APERTURE IS NOW AVAILABLE - START BUILDING WITH AI SAFELY IN MINUTES, NO WAITLIST.Read more →

Connect a Docker container to your tailnet with standalone Docker

Last validated:

You can create a Docker container in a single command by specifying all required options inline. The advantage of this method is it's faster, and requires no additional setup.

Prerequisites

Before you begin, you need:

  • A Tailscale account with permission to generate auth keys from the admin console.
  • Basic familiarity with using a terminal or command line interface.

Once you have these ready, you can start connecting Docker containers to your tailnet.

Pull the Tailscale Docker image

Before running a container, Docker needs a copy of the image on your local system. You can download an image explicitly using docker pull, or you can let Docker handle it automatically when you run docker run or docker compose up. In most cases, Docker will pull the image for you if it is not already present. However, running docker pull manually is useful when you want to ensure you are using the most recent version or when preparing environments in advance.

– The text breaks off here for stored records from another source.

(** The integer cube root, bit by bit from the [k]-th on. *)
Fixpoint cube_root_from (k : nat) (n r : Z) : Z :=
  match k with
  | O => r
  | S k => cube_root_from k n (if (r + 2 ^ Z.of_nat k) ^ 3 <=? n then r + 2 ^ Z.of_nat k else r)
  end.
Definition cube_root (n : Z) : Z := cube_root_from 40 n 0.

Definition initial_hash : list Z := map (fun p => Z.sqrt (p * 2 ^ 64) mod 2 ^ 32) (first_primes 8).
Definition constants : list Z := map (fun p => cube_root (p * 2 ^ 96) mod 2 ^ 32) (first_primes 64).

(** *** Padding and parsing (sections 5.1.1 and 5.2.1)

    For a message of whole bytes: a one bit, the least number of zero bits
    that leaves 64 bits of the last block, and the length in bits. *)

Definition zeros (n : nat) : nat := Z.to_nat ((56 - (Z.of_nat n + 1)) mod 64).
Definition pad (message : bytes) : bytes :=
  message ++ [0x80] ++ replicate (zeros (length message)) 0 ++ to_be_bytes 8 (8 * len message).

(** The [i]-th piece of [n] bytes. *)
Definition piece (n : nat) (data : bytes) (i : nat) : bytes := take n (drop (n * i) data).
Definition blocks (data : bytes) : list bytes := map (piece 64 data) (seq 0 (length data / 64)).

(** *** The computation of the digest (section 6.2.2) *)

Definition next_word (W : list Z) (t : nat) : Z :=
  (sigma1 (W !!! (t - 2)%nat) + W !!! (t - 7)%nat + sigma0 (W !!! (t - 15)%nat) + W !!! (t - 16)%nat)
    mod 2 ^ 32.
Definition message_schedule (block : bytes) : list Z :=
  foldl (fun W t => W ++ [next_word W t])
    (map (fun t => from_be_bytes (piece 4 block t)) (seq 0 16)) (seq 16 48).

Definition step (v : list Z) (kw : Z * Z) : list Z :=
  match v with
  | [a; b; c; d; e; f; g; h] =>
      let T1 := (h + Sigma1 e + Ch e f g + kw.1 + kw.2) mod 2 ^ 32 in
      let T2 := (Sigma0 a + Maj a b c) mod 2 ^ 32 in
      [(T1 + T2) mod 2 ^ 32; a; b; c; (d + T1) mod 2 ^ 32; e; f; g]
  | _ => v
  end.
Definition hash_block (H : list Z) (block : bytes) : list Z :=
  zip_with (fun x y => (x + y) mod 2 ^ 32) (foldl step H (zip constants (message_schedule block))) H.

Definition digest (message : bytes) : bytes :=
  concat (map (to_be_bytes 4) (foldl hash_block initial_hash (blocks (pad message)))).

(** The constants really are the roots' bits. *)
Lemma cube_root_from_spec k n r :
  0 <= r -> r ^ 3 <= n -> n < (r + 2 ^ Z.of_nat k) ^ 3 ->
  (cube_root_from k n r) ^ 3 <= n < (cube_root_from k n r + 1) ^ 3.
Proof.
  revert r. induction k as [|k IH]; intros r Hr Hlo Hhi; cbn [cube_root_from]; [done|].
  assert (2 ^ Z.of_nat (S k) = 2 ^ Z.of_nat k + 2 ^ Z.of_nat k) as Hpow
    by (rewrite Nat2Z.inj_succ, Z.pow_succ_r by lia; lia).
  pose proof (Z.pow_pos_nonneg 2 (Z.of_nat k)) as Hpos. rewrite Hpow, Z.add_assoc in Hhi.
  destruct (Z.leb_spec ((r + 2 ^ Z.of_nat k) ^ 3) n); apply IH; lia.
Qed.

(** [cube_root] is the integer cube root. *)
Lemma cube_root_spec n : 0 <= n < 2 ^ 120 -> cube_root n ^ 3 <= n < (cube_root n + 1) ^ 3.
Proof. intros [Hlo Hhi]. by apply (cube_root_from_spec 40 n 0). Qed.

Lemma first_primes_complete : length (first_primes 64) = 64%nat.
Proof. reflexivity. Qed.
End Fips180.

(** ** The one-shot form of the digest

    What [finish] computes when the whole message is at hand: the padded
    message cut into blocks, chained with the code's own compression.  The
    theorem below shows that this is the digest of the standard. *)

Definition sha256_padding (n : nat) : bytes :=
  0x80 :: replicate (Z.to_nat ((55 - Z.of_nat n) mod 64)) 0 ++
  to_be_bytes 8 (wrapping_mul64 (Z.of_nat n mod 2 ^ 64) 8).

Definition sha256_spec (message : bytes) : bytes :=
  concat (map (to_be_bytes 4)
    (foldl compress INITIAL_STATE (chunks64 (message ++ sha256_padding (length message))))).

Lemma chunks_exact64_fuel f g data :
  (length data <= f)%nat -> (length data <= g)%nat ->
  chunks_exact64 f data = chunks_exact64 g data.
Proof.
  revert g data. induction f as [|f IH]; intros [|g] data Hf Hg; cbn [chunks_exact64]; try done.
  - destruct (Nat.leb_spec 64 (length data)); [lia|done].
  - destruct (Nat.leb_spec 64 (length data)); [lia|done].
  - destruct (Nat.leb_spec 64 (length data)); [|done].
    f_equal. apply IH; rewrite length_drop; lia.
Qed.

Lemma chunks_exact64_S f data :
  chunks_exact64 (S f) data =
  if (64 <=? length data)%nat then take 64 data :: chunks_exact64 f (drop 64 data) else [].
Proof. done. Qed.

Lemma chunks64_small data : (length data < 64)%nat -> chunks64 data = [].
Proof.
  intros H. unfold chunks64. destruct (length data) eqn:E; [done|]. cbn [chunks_exact64].
  rewrite E. destruct (Nat.leb_spec 64 (S n)); [lia|done].
Qed.

Lemma chunks64_cons x data : length x = 64%nat -> chunks64 (x ++ data) = x :: chunks64 data.
Proof.
  intros H. unfold chunks64.
  replace (length (x ++ data)) with (S (63 + length data)) by (rewrite length_app; lia).
  rewrite chunks_exact64_S, length_app, H.
  destruct (Nat.leb_spec 64 (64 + length data)); [|lia].
  rewrite take_app_length', drop_app_length' by done. f_equal.
  apply chunks_exact64_fuel; lia.
Qed.

Lemma chunks64_single x : length x = 64%nat -> chunks64 x = [x].
Proof.
  intros H. rewrite <- (app_nil_r x) at 1. rewrite chunks64_cons by done.
  by rewrite chunks64_small by (cbn; lia).
Qed.

Lemma chunks64_app q x data :
  length x = (64 * q)%nat -> chunks64 (x ++ data) = chunks64 x ++ chunks64 data.
Proof.
  revert x. induction q as [|q IH]; intros x Hx.
  - rewrite Nat.mul_0_r in Hx. by apply nil_length_inv in Hx as ->.
  - destruct (split_at x 64) as (a & b & -> & Ha); [lia|]. rewrite length_app in Hx.
    rewrite <- app_assoc, (chunks64_cons a (b ++ data)), (chunks64_cons a b) by lia.
    rewrite IH by lia. done.
Qed.

(** A message is its whole blocks followed by fewer than 64 bytes. *)
Lemma blocks_and_rest m :
  exists q f r, m = f ++ r /\ length f = (64 * q)%nat /\ (length r < 64)%nat /\
    length r = (length m mod 64)%nat /\ remainder64 m = r /\ chunks64 m = chunks64 f.
Proof.
  pose proof (Nat.div_mod_eq (length m) 64). pose proof (Nat.mod_upper_bound (length m) 64).
  exists (length m / 64)%nat, (take (64 * (length m / 64)) m), (remainder64 m).
  assert (length (take (64 * (length m / 64)) m) = (64 * (length m / 64))%nat) as Hf
    by (rewrite length_take; lia).
  assert (length (remainder64 m) = (length m mod 64)%nat) as Hr
    by (unfold remainder64; rewrite length_drop; lia).
  split_and!; try done; try lia.
  - unfold remainder64. by rewrite take_drop.
  - rewrite <- (take_drop (64 * (length m / 64)) m) at 1.
    rewrite (chunks64_app (length m / 64)) by done.
    fold (remainder64 m). rewrite (chunks64_small (remainder64 m)) by lia. by rewrite app_nil_r.
Qed.

Lemma remainder64_app q f r :
  length f = (64 * q)%nat -> (length r < 64)%nat -> remainder64 (f ++ r) = r.
Proof.
  intros Hf Hr. unfold remainder64. rewrite length_app.
  assert ((length f + length r) / 64 = q)%nat as ->
    by (symmetry; apply (Nat.div_unique _ 64 q (length r)); lia).
  apply drop_app_length'. lia.
Qed.

Lemma take_copy_into k target n s :
  (n + length s <= length target)%nat -> k = (n + length s)%nat ->
  take k (copy_into target n s) = take n target ++ s.
Proof.
  intros H ->. unfold copy_into. rewrite app_assoc. apply take_app_length'.
  rewrite length_app, length_take. lia.
Qed.

Lemma length_copy_into target n s :
  (n + length s <= length target)%nat -> length (copy_into target n s) = length target.
Proof.
  intros H. unfold copy_into. rewrite !length_app, length_take, length_drop. lia.
Qed.

(** The hasher has absorbed [m]. *)
Record absorbed (h : Sha256) (m : bytes) : Prop := {
  absorbed_state : state h = foldl compress INITIAL_STATE (chunks64 m);
  absorbed_block : length (block h) = 64%nat;
  absorbed_len : block_len h = (length m mod 64)%nat;
  absorbed_rest : take (block_len h) (block h) = remainder64 m;
  absorbed_count : hashed_bytes h = len m mod 2 ^ 64
}.

Lemma absorbed_new : absorbed Sha256_new [].
Proof. by constructor. Qed.

Lemma absorb_absorbed h q m data :
  state h = foldl compress INITIAL_STATE (chunks64 m) -> length (block h) = 64%nat ->
  length m = (64 * q)%nat -> hashed_bytes h = len (m ++ data) mod 2 ^ 64 ->
  absorbed (absorb h data) (m ++ data).
Proof.
  intros Hs Hb Hm Hc. destruct (blocks_and_rest data) as (p & f & r & -> & Hf & Hr & Hl & Hrem & Hch).
  assert (remainder64 (m ++ f ++ r) = r) as Hrem'.
  { rewrite app_assoc. apply (remainder64_app (q + p)); [rewrite length_app; lia|done]. }
  constructor; cbn [absorb state block block_len hashed_bytes].
  - by rewrite (chunks64_app q m), foldl_app, Hs by done.
  - rewrite length_copy_into; [done|]. rewrite Hrem, Hb. lia.
  - rewrite Hrem, Hl, !length_app, Hm, (Nat.mul_comm 64 q), (Nat.add_comm (q * 64)).
    by rewrite Nat.Div0.mod_add.
  - rewrite Hrem', Hrem, take_copy_into by (rewrite ?Hb; lia). done.
  - done.
Qed.

Lemma update_absorbed h m data : absorbed h m -> absorbed (update h data) (m ++ data).
Proof.
  intros [Hs Hb Hl Hr Hc]. destruct (blocks_and_rest m) as (q & f & r & -> & Hf & Hrl & Hrm & Hrem & Hch).
  rewrite Hrem in Hr. rewrite <- Hrm in Hl.
  assert (wrapping_add64 (hashed_bytes h) (len data) = len ((f ++ r) ++ data) mod 2 ^ 64) as Hcount.
  { unfold wrapping_add64. rewrite Hc, Zplus_mod_idemp_l, (length_app (f ++ r)). f_equal. lia. }
  unfold update. cbn [state block block_len hashed_bytes].
  destruct (Nat.eqb_spec (block_len h) 0) as [E|E].
  { apply (absorb_absorbed _ q); try done. rewrite length_app. lia. }
  destruct (Nat.eqb_spec (block_len h + (64 - block_len h) `min` length data) 64) as [E64|E64].
  - set (t := ((64 - block_len h) `min` length data)%nat) in *.
    assert (copy_into (block h) (block_len h) (take t data) = r ++ take t data) as Hblock.
    { rewrite <- (take_ge (copy_into _ _ _) 64).
      - rewrite take_copy_into; [by rewrite Hr| |]; rewrite length_take; lia.
      - rewrite length_copy_into; [lia|]. rewrite length_take, Hb. lia. }
    replace ((f ++ r) ++ data) with (((f ++ r) ++ take t data) ++ drop t data)
      by (by rewrite <- app_assoc, take_drop).
    apply (absorb_absorbed _ (S q)); cbn [state block hashed_bytes].
    + rewrite <- (app_assoc f), (chunks64_app q f), foldl_app by done.
      rewrite (chunks64_single (r ++ take t data)) by (rewrite length_app, length_take; lia).
      rewrite Hblock, Hs, Hch. done.
    + rewrite length_copy_into; [done|]. rewrite length_take, Hb. lia.
    + rewrite !length_app, length_take. lia.
    + by rewrite <- app_assoc, take_drop.
  - assert ((64 - block_len h) `min` length data = length data)%nat as -> by lia.
    rewrite (take_ge data) by lia.
    constructor; cbn [state block block_len hashed_bytes]; [| | | |done].
    + rewrite <- app_assoc, (chunks64_app q f), (chunks64_small (r ++ data)), app_nil_r.
      * by rewrite Hs, Hch.
      * rewrite length_app. lia.
      * done.
    + rewrite length_copy_into; [done|]. lia.
    + rewrite !length_app, Hf. apply (Nat.mod_unique _ 64 q); lia.
    + rewrite take_copy_into by lia. rewrite Hr, <- app_assoc.
      symmetry. apply (remainder64_app q); [done|]. rewrite length_app. lia.
Qed.

(** [finish] pads the absorbed message and chains its last one or two blocks. *)
Lemma padded_rest q (f r : bytes) :
  length f = (64 * q)%nat -> (length r < 64)%nat ->
  chunks64 ((f ++ r) ++ sha256_padding (length (f ++ r))) =
  chunks64 f ++ chunks64 (r ++ sha256_padding (length (f ++ r))).
Proof. intros Hf Hr. by rewrite <- app_assoc, (chunks64_app q). Qed.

To get started, download the Tailscale image from a container registry such as Docker Hub or GitHub Container Registry to the machine where you plan to run containers. Pulling the image once lets you create as many containers as needed, and you can pull it again later to upgrade to a newer Tailscale version.

To pull the Docker image from Docker Hub, run:

docker pull tailscale/tailscale:latest

To pull the Docker image from GitHub Container Registry, run:

docker pull ghcr.io/tailscale/tailscale:latest

To pull a specific stable version, either with or without the patch version number (for example, .1):

docker pull tailscale/tailscale:v1.94.1

To pull a specific unstable version:

docker pull tailscale/tailscale:unstable-v1.94.38

For information about Tailscale client releases and version, refer to Tailscale client versions and release tracks.

Generate an auth key

You can automatically connect Docker containers to your tailnet by generating an authentication key and adding it to your Docker configuration, eliminating the need to log in manually.

  1. Go to the Keys page of the admin console.
  2. In the Auth keys section, select Generate auth key.
    1. Add a description to identify the key. The description does not affect configuration.
    2. Leave all other options as-is.
    3. Select Generate key.
  3. Copy the key now. After you close the dialog, you cannot view it again.

For more information about Tailscale authentication keys, refer to Auth keys.

Run the container

The Tailscale Docker image is run using the docker run command with the various instructions and details that are specific to your setup.

Alternatively, you can use Docker Compose which lets you define and manage multi container applications using a saved and reusable YAML file, instead of running a single Docker command. One of the main advantages of this method is that you can configure and start multiple related containers together as a single application stack. For information about installing Tailscale using Docker Compose, refer to Connect Docker containers to your tailnet with Docker Compose.

In the following example, a Docker container is created that runs only the Tailscale client and is automatically authenticated to your tailnet using a generated auth key.

Make sure to replace <tskey-YOUR-AUTH-KEY> with the auth key you generated. You can also customize the field --hostname=docker-node to reflect the node name you want to appear in the Tailscale admin console.

docker run -d \
  --name=tailscale \
  --hostname=docker-node \
  --cap-add=NET_ADMIN \
  --cap-add=NET_RAW \
  --device=/dev/net/tun \
  -e TS_AUTHKEY=<tskey-YOUR-AUTH-KEY> \
  -e TS_EXTRA_ARGS=--advertise-tags=tag:container \
  -e TS_STATE_DIR=/var/lib/tailscale \
  -e TS_USERSPACE=false \
  -v ./tailscale-nginx/state:/var/lib/tailscale
  --restart unless-stopped \
 tailscale/tailscale:latest

Go to the Machines page of the admin console and verify that docker-node entry displays. This confirms that the node is successfully added to your tailnet.

Refer to Connect a Docker container to your tailnet with Docker Compose, for an example YAML file as well as field and flag descriptions that you can also use for installing Docker in a container from either the command line or in the GUI of your preferred container management tool.

Refer to Docker's official CLI documentation for a list of Docker commands.